Mindset started out as educational jargon started in 1920 according to the "Online Etymology Dictionary." It is defined as, "habits of mind formed by previous experience." It's use has since spread like locusts to psychology and game theory.

Mindset is jargon and jargon should be avoided in college essays and most other writing as well.

Instead of saying, "I have a winning mindset," write, "I see myself as a winner." Or even, "I think like a winner," or better yet, "I am a winner."

Instead of writing, "My mindset changed when I got the D in APUSH and developed a studious mindset," write, "I received a wake-up call when I got a D in APUSH and since then I've been a serious student."

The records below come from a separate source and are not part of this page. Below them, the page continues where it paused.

(** What a sequence of calls inserts into each cache and pushes on each
    stack and list, in the order of the calls. *)
Definition type_inserts (calls : list call) : list (HirId * ptr Btype) :=
  flat_map (fun k => match k with
                     | InsertCompiledType id t => [(id, t)]
                     | _ => []
                     end) calls.
Definition var_inserts (calls : list call) : list (HirId * ptr Bvariable) :=
  flat_map (fun k => match k with
                     | InsertVarDecl id v => [(id, v)]
                     | _ => []
                     end) calls.
Definition function_inserts (calls : list call)
  : list (HirId * ptr Bfunction) :=
  flat_map (fun k => match k with
                     | InsertFunctionDecl id f => [(id, f)]
                     | _ => []
                     end) calls.
Definition const_inserts (calls : list call)
  : list (HirId * ptr Bexpression) :=
  flat_map (fun k => match k with
                     | InsertConstDecl id e => [(id, e)]
                     | _ => []
                     end) calls.
Definition pushed_types (calls : list call) : list (ptr Btype) :=
  flat_map (fun k => match k with PushType t => [t] | _ => [] end) calls.
Definition pushed_vars (calls : list call) : list (ptr Bvariable) :=
  flat_map (fun k => match k with PushVar v => [v] | _ => [] end) calls.
Definition pushed_consts (calls : list call) : list (ptr Bexpression) :=
  flat_map (fun k => match k with PushConst e => [e] | _ => [] end) calls.
Definition pushed_functions (calls : list call) : list (ptr Bfunction) :=
  flat_map (fun k => match k with PushFunction f => [f] | _ => [] end) calls.

(** The caches and the declaration lists of the context [c'] are those
    of [c] with what the calls insert and push, in their order. *)
Definition members_follow (calls : list call) (c c' : Context) : Prop :=
  compiled_type_map c'
  = foldl (fun m kv => <[kv.1 := kv.2]> m) (compiled_type_map c)
          (type_inserts calls)
  /\ compiled_var_decls c'
     = foldl (fun m kv => <[kv.1 := kv.2]> m) (compiled_var_decls c)
             (var_inserts calls)
  /\ compiled_fn_map c'
     = foldl (fun m kv => <[kv.1 := kv.2]> m) (compiled_fn_map c)
             (function_inserts calls)
  /\ compiled_consts c'
     = foldl (fun m kv => <[kv.1 := kv.2]> m) (compiled_consts c)
             (const_inserts calls)
  /\ type_decls c' = type_decls c ++ pushed_types calls
  /\ var_decls c' = var_decls c ++ pushed_vars calls
  /\ const_decls c' = const_decls c ++ pushed_consts calls
  /\ func_decls c' = func_decls c ++ pushed_functions calls.

(** The numbers of blocks and of function activations that a sequence
    of calls opens and closes; [depths_follow], below, relates them to
    the depths of the stacks. *)
Definition count_calls (P : call -> bool) (calls : list call) : nat :=
  length (filter (fun k => P k = true) calls).
Definition is_PushBlock (k : call) : bool :=
  match k with PushBlock _ => true | _ => false end.
Definition is_PopBlock (k : call) : bool :=
  match k with PopBlock => true | _ => false end.
Definition is_PushFn (k : call) : bool :=
  match k with PushFn _ _ => true | _ => false end.
Definition is_PopFn (k : call) : bool :=
  match k with PopFn => true | _ => false end.

(** The depths of the three stacks in [c'] are those in [c] with the
    pushes of the calls added and their pops taken away. *)
Definition depths_follow (calls : list call) (c c' : Context) : Prop :=
  (length (scope_stack c') + count_calls is_PopBlock calls
   = length (scope_stack c) + count_calls is_PushBlock calls)%nat
  /\ (length (statements c') + count_calls is_PopBlock calls
      = length (statements c) + count_calls is_PushBlock calls)%nat
  /\ (length (fn_stack c') + count_calls is_PopFn calls
      = length (fn_stack c) + count_calls is_PushFn calls)%nat.

(** Sequences of calls in which every [push_fn] has its [pop_fn], as the
    lowering of nested functions makes them. *)
Inductive fn_matched : list call -> Prop :=
| fn_matched_nil : fn_matched []
| fn_matched_other k calls :
    is_PushFn k = false -> is_PopFn k = false ->
    fn_matched calls -> fn_matched (k :: calls)
| fn_matched_fn fn ret_addr inner calls :
    fn_matched inner -> fn_matched calls ->
    fn_matched (PushFn fn ret_addr :: inner ++ PopFn :: calls).

(** *** Types that the materializer lowers

    The nominal type at the bottom of the arrays of a type, and the
    target type that the arrays of a type make of the target type [t] of
    that bottom. *)
Fixpoint leaf (ty : TyBase) : TyBase :=
  match ty with
  | ArrayType _ _ element => leaf element
  | _ => ty
  end.

Fixpoint arrays_over (ty : TyBase) (t : ptr Btype) : ptr Btype :=
  match ty with
  | ArrayType _ capacity element =>
      array_type (arrays_over element t)
                 (integer_constant_expression (integer_type true 32) capacity)
  | _ => t
  end.

End Context.

(** A backend to run the definitions on: its types are terms that show
    how they were built, its other entities are numbered. *)
Module Sample.
#[warnings="-register-all"]
Inductive SBtype : Type :=
| Named (name : string)
| Integer (is_unsigned : bool) (bits : Z)
| Array (element : option SBtype) (length : option (option SBtype * N)).

Inductive SBexpression : Type :=
| IntegerConstant (type : option SBtype) (value : N).

Definition backend : Backend :=
  {| Btype := SBtype; Bexpression := SBexpression; Bstatement := N;
     Bblock := N; Bfunction := N; Bvariable := N;
     Bfunction_eq_dec := N.eq_dec;
     integer_type := fun is_unsigned bits => Some (Integer is_unsigned bits);
     integer_constant_expression := fun t v => Some (IntegerConstant t v);
     array_type := fun e l =>
       Some (Array e (match l with
                      | Some (IntegerConstant t v) => Some (t, v)
                      | None => None
                      end)) |}.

Even Beloit College has gotten into the act with a "The Mindset List for the Class of 2016." Why can't they just say "Class of 2016 - Their View of the World."

More Jargon.

Also this week a student wrote about her intrinsic motivation.

"Do you mean you are self-motivated?" I asked.

"Yes, but we learned the word in AP Psych class."

I even think the psychologists are using the word incorrectly. Out here in the real world, one can have intrinsic self-motivation, or intrinsic external motivation. According to Webster, intrinsic is, "belonging to the essential nature of a thing." Some people are intrinsically externally motivated.

John's rule of thumb: If you learn a world in AP Psych, AP Econ, or AP Environmental Science, leave it in the classroom and out of the college essay. There are plenty of great words in English class you can use for all occasions. They worked for Ernest Hemingway, Harper Lee, F. Scott Fitzgerald and even Tom Clancy. They can work for you, too.

I'm intrinsically motivated to share my mindset with Beloit College when I see them at the Colleges That Change Lives college fair later tonight!